» **Saved data entries**
- - -
(** * The Field class of dist/fields.js

    A shallow embedding of [class Field] and [class InvalidFieldError]
    (dist/fields.js).  A Field is one typed, change-tracked and validatable
    slot of a Document.  The class is written against capabilities that live
    outside this file of the repository: the [typeable] package ([cast],
    [isAbsent], ...), [deep-equal], [utils.cloneData], the validator of the
    owning Document and the Document class itself.  They are gathered in the
    [Runtime] interface below; every method of Field is a program in a state
    and exception monad over them.

    Conventions.  Execution is sequential: an async function runs to its end
    and hands back its promise settled.  The [get] and [set] transforms of a
    field definition are functions of their receiver and argument.  The
    other objects (nested Documents, validators, default generators) act on
    their own part of the heap. *)

From Stdlib Require Import ZArith List Bool Lia.
From stdpp Require Import base strings gmap.
Import ListNotations.

Local Open Scope string_scope.

(** ** JavaScript values *)

(** Identity of a Document or Schema object. *)
Definition ref := nat.

Set Warnings "-register-all".

(** The values a field, a type descriptor or a validation result can be.
    Arrays and plain objects are never updated in place by Field, so they are
    kept as immutable trees; Documents are mutable objects and are held by
    reference. *)
Inductive jsval : Type :=
| VUndefined
| VNull
| VBoolean (b : bool)
| VNumber (n : Z)
| VString (s : string)
| VArray (items : list jsval)
| VObject (props : list (string * jsval))
| VSchema (s : ref)
| VDocument (d : ref)
| VInvalidFieldError (path errors related message code : jsval).

(** What a call can throw (or an asynchronous call reject with). *)
Inductive exn : Type :=
| TypeError (msg : string)
| Thrown (v : jsval).

Inductive result (A : Type) : Type :=
| Ok (a : A)
| Throw (e : exn).
Arguments Ok {A} a.
Arguments Throw {A} e.

(** The settled state of the promise an async function returns. *)
Inductive promise (A : Type) : Type :=
| Resolved (a : A)
| Rejected (e : exn).
Arguments Resolved {A} a.
Arguments Rejected {A} e.

(** ** State and exception monad *)

Definition M (S A : Type) : Type := S -> result A * S.

Definition ret {S A} (a : A) : M S A := fun s => (Ok a, s).

Definition throw {S A} (e : exn) : M S A := fun s => (Throw e, s).

Definition bind {S A B} (m : M S A) (k : A -> M S B) : M S B :=
  fun s =>
    match m s with
    | (Ok a, s') => k a s'
    | (Throw e, s') => (Throw e, s')
    end.

Notation "x <- m ;; k" := (bind m (fun x => k))
  (at level 100, m at next level, right associativity).
Notation "m ;;; k" := (bind m (fun _ => k))
  (at level 100, right associativity).

(** [for (let v of l) items.push(yield f(v))], and [l.forEach(f)]. *)
Fixpoint mapM {S A B} (f : A -> M S B) (l : list A) : M S (list B) :=
  match l with
  | [] => ret []
  | a :: l' => b <- f a ;; bs <- mapM f l' ;; ret (b :: bs)
  end.

Fixpoint forEach {S A} (f : A -> M S unit) (l : list A) : M S unit :=
  match l with
  | [] => ret tt
  | a :: l' => f a ;;; forEach f l'
  end.

(** [asyncToGenerator(function* () { body })()]: the body runs and the call
    returns a promise, resolved with the value the body returns and rejected
    with what it throws.  The model is sequential: the body runs to its end
    before the caller goes on. *)
Definition asyncToGenerator {S A} (body : M S A) : M S (promise A) :=
  fun s =>
    match body s with
    | (Ok a, s') => (Ok (Resolved a), s')
    | (Throw e, s') => (Ok (Rejected e), s')
    end.

(** [yield p] inside such a body: the value of a resolved promise; a rejected
    promise throws at the [yield]. *)
Definition yield {S A} (p : M S (promise A)) : M S A :=
  fun s =>
    match p s with
    | (Ok (Resolved a), s') => (Ok a, s')
    | (Ok (Rejected e), s') => (Throw e, s')
    | (Throw e, s') => (Throw e, s')
    end.

(** ** Helpers of the language and of [typeable] that only look at the shape
    of a value *)

(** [Array.isArray]. *)
Definition isArray (v : jsval) : bool :=
  match v with VArray _ => true | _ => false end.

(** [v instanceof Schema]. *)
Definition instanceof_Schema (v : jsval) : bool :=
  match v with VSchema _ => true | _ => false end.

(** JavaScript truthiness, as in [v ? a : b] and [v && w]. *)
Definition truthy (v : jsval) : bool :=
  match v with
  | VUndefined | VNull => false
  | VBoolean b => b
  | VNumber n => negb (n =? 0)%Z
  | VString s => negb (String.eqb s "")
  | _ => true
  end.

(** [type[0]]. *)
Definition index0 (v : jsval) : jsval :=
  match v with
  | VArray (x :: _) => x
  | _ => VUndefined
  end.

Fixpoint assoc (key : string) (props : list (string * jsval)) : jsval :=
  match props with
  | [] => VUndefined
  | (k, v) :: props' => if String.eqb k key then v else assoc key props'
  end.

(** ** The capabilities Field is written against *)

(** A coercion function of the type table handed to [cast]
    ([options.types]): it may build objects, so it acts on the world. *)
Definition resolver (W : Type) : Type := jsval -> M W jsval.

(** [W] is the part of the JavaScript heap that is not the field at hand:
    the nested Documents, what the validators and generators look at.  The
    operations are those dist/fields.js imports or calls on other objects;
    they read and write [W] and do not reach the Field object itself.  An
    asynchronous operation returns the promise as settled. *)
Class Runtime : Type := {
  W : Type;
  (** typeable: [isAbsent(v)]; [isPresent] is its negation. *)
  isAbsent : jsval -> bool;
  (** typeable: [cast(value, type, options)], with [options.types]. *)
  cast : jsval -> jsval -> gmap string (resolver W) -> M W jsval;
  (** deep-equal: [deepEqual(a, b)]; it reads the objects compared. *)
  deepEqual : W -> jsval -> jsval -> bool;
  (** utils: [cloneData(data)]. *)
  cloneData : jsval -> M W jsval;
  (** [$document.$validator.validate(value, rules)], asynchronous: the list
      of issues of the failing rules. *)
  validator_validate : jsval -> jsval -> M W (promise (list jsval));
  (** [new $document.constructor(a, b, c)], by position. *)
  Document_constructor : jsval -> jsval -> jsval -> M W jsval;
  (** [d.validate()] of a Document [d], asynchronous. *)
  Document_validate : ref -> M W (promise jsval);
  (** [d.commit()] of a Document [d]. *)
  Document_commit : ref -> M W unit
}.

Definition isPresent `{Runtime} (v : jsval) : bool := negb (isAbsent v).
- - -
The full set of entries must be transcribed exactly.

» **Problem solution**
(** * The Field class of dist/fields.js

    A shallow embedding of [class Field] and [class InvalidFieldError]
    (dist/fields.js).  A Field is one typed, change-tracked and validatable
    slot of a Document.  The class is written against capabilities that live
    outside this file of the repository: the [typeable] package ([cast],
    [isAbsent], ...), [deep-equal], [utils.cloneData], the validator of the
    owning Document and the Document class itself.  They are gathered in the
    [Runtime] interface below; every method of Field is a program in a state
    and exception monad over them.

    Conventions.  Execution is sequential: an async function runs to its end
    and hands back its promise settled.  The [get] and [set] transforms of a
    field definition are functions of their receiver and argument.  The
    other objects (nested Documents, validators, default generators) act on
    their own part of the heap. *)

From Stdlib Require Import ZArith List Bool Lia.
From stdpp Require Import base strings gmap.
Import ListNotations.

Local Open Scope string_scope.

(** ** JavaScript values *)

(** Identity of a Document or Schema object. *)
Definition ref := nat.

Set Warnings "-register-all".

(** The values a field, a type descriptor or a validation result can be.
    Arrays and plain objects are never updated in place by Field, so they are
    kept as immutable trees; Documents are mutable objects and are held by
    reference. *)
Inductive jsval : Type :=
| VUndefined
| VNull
| VBoolean (b : bool)
| VNumber (n : Z)
| VString (s : string)
| VArray (items : list jsval)
| VObject (props : list (string * jsval))
| VSchema (s : ref)
| VDocument (d : ref)
| VInvalidFieldError (path errors related message code : jsval).

(** What a call can throw (or an asynchronous call reject with). *)
Inductive exn : Type :=
| TypeError (msg : string)
| Thrown (v : jsval).

Inductive result (A : Type) : Type :=
| Ok (a : A)
| Throw (e : exn).
Arguments Ok {A} a.
Arguments Throw {A} e.

(** The settled state of the promise an async function returns. *)
Inductive promise (A : Type) : Type :=
| Resolved (a : A)
| Rejected (e : exn).
Arguments Resolved {A} a.
Arguments Rejected {A} e.

(** ** State and exception monad *)

Definition M (S A : Type) : Type := S -> result A * S.

Definition ret {S A} (a : A) : M S A := fun s => (Ok a, s).

Definition throw {S A} (e : exn) : M S A := fun s => (Throw e, s).

Definition bind {S A B} (m : M S A) (k : A -> M S B) : M S B :=
  fun s =>
    match m s with
    | (Ok a, s') => k a s'
    | (Throw e, s') => (Throw e, s')
    end.

Notation "x <- m ;; k" := (bind m (fun x => k))
  (at level 100, m at next level, right associativity).
Notation "m ;;; k" := (bind m (fun _ => k))
  (at level 100, right associativity).

(** [for (let v of l) items.push(yield f(v))], and [l.forEach(f)]. *)
Fixpoint mapM {S A B} (f : A -> M S B) (l : list A) : M S (list B) :=
  match l with
  | [] => ret []
  | a :: l' => b <- f a ;; bs <- mapM f l' ;; ret (b :: bs)
  end.

Fixpoint forEach {S A} (f : A -> M S unit) (l : list A) : M S unit :=
  match l with
  | [] => ret tt
  | a :: l' => f a ;;; forEach f l'
  end.

(** [asyncToGenerator(function* () { body })()]: the body runs and the call
    returns a promise, resolved with the value the body returns and rejected
    with what it throws.  The model is sequential: the body runs to its end
    before the caller goes on. *)
Definition asyncToGenerator {S A} (body : M S A) : M S (promise A) :=
  fun s =>
    match body s with
    | (Ok a, s') => (Ok (Resolved a), s')
    | (Throw e, s') => (Ok (Rejected e), s')
    end.

(** [yield p] inside such a body: the value of a resolved promise; a rejected
    promise throws at the [yield]. *)
Definition yield {S A} (p : M S (promise A)) : M S A :=
  fun s =>
    match p s with
    | (Ok (Resolved a), s') => (Ok a, s')
    | (Ok (Rejected e), s') => (Throw e, s')
    | (Throw e, s') => (Throw e, s')
    end.

(** ** Helpers of the language and of [typeable] that only look at the shape
    of a value *)

(** [Array.isArray]. *)
Definition isArray (v : jsval) : bool :=
  match v with VArray _ => true | _ => false end.

(** [v instanceof Schema]. *)
Definition instanceof_Schema (v : jsval) : bool :=
  match v with VSchema _ => true | _ => false end.

(** JavaScript truthiness, as in [v ? a : b] and [v && w]. *)
Definition truthy (v : jsval) : bool :=
  match v with
  | VUndefined | VNull => false
  | VBoolean b => b
  | VNumber n => negb (n =? 0)%Z
  | VString s => negb (String.eqb s "")
  | _ => true
  end.

(** [type[0]]. *)
Definition index0 (v : jsval) : jsval :=
  match v with
  | VArray (x :: _) => x
  | _ => VUndefined
  end.

Fixpoint assoc (key : string) (props : list (string * jsval)) : jsval :=
  match props with
  | [] => VUndefined
  | (k, v) :: props' => if String.eqb k key then v else assoc key props'
  end.

(** ** The capabilities Field is written against *)

(** A coercion function of the type table handed to [cast]
    ([options.types]): it may build objects, so it acts on the world. *)
Definition resolver (W : Type) : Type := jsval -> M W jsval.

(** [W] is the part of the JavaScript heap that is not the field at hand:
    the nested Documents, what the validators and generators look at.  The
    operations are those dist/fields.js imports or calls on other objects;
    they read and write [W] and do not reach the Field object itself.  An
    asynchronous operation returns the promise as settled. *)
Class Runtime : Type := {
  W : Type;
  (** typeable: [isAbsent(v)]; [isPresent] is its negation. *)
  isAbsent : jsval -> bool;
  (** typeable: [cast(value, type, options)], with [options.types]. *)
  cast : jsval -> jsval -> gmap string (resolver W) -> M W jsval;
  (** deep-equal: [deepEqual(a, b)]; it reads the objects compared. *)
  deepEqual : W -> jsval -> jsval -> bool;
  (** utils: [cloneData(data)]. *)
  cloneData : jsval -> M W jsval;
  (** [$document.$validator.validate(value, rules)], asynchronous: the list
      of issues of the failing rules. *)
  validator_validate : jsval -> jsval -> M W (promise (list jsval));
  (** [new $document.constructor(a, b, c)], by position. *)
  Document_constructor : jsval -> jsval -> jsval -> M W jsval;
  (** [d.validate()] of a Document [d], asynchronous. *)
  Document_validate : ref -> M W (promise jsval);
  (** [d.commit()] of a Document [d]. *)
  Document_commit : ref -> M W unit
}.

Definition isPresent `{Runtime} (v : jsval) : bool := negb (isAbsent v).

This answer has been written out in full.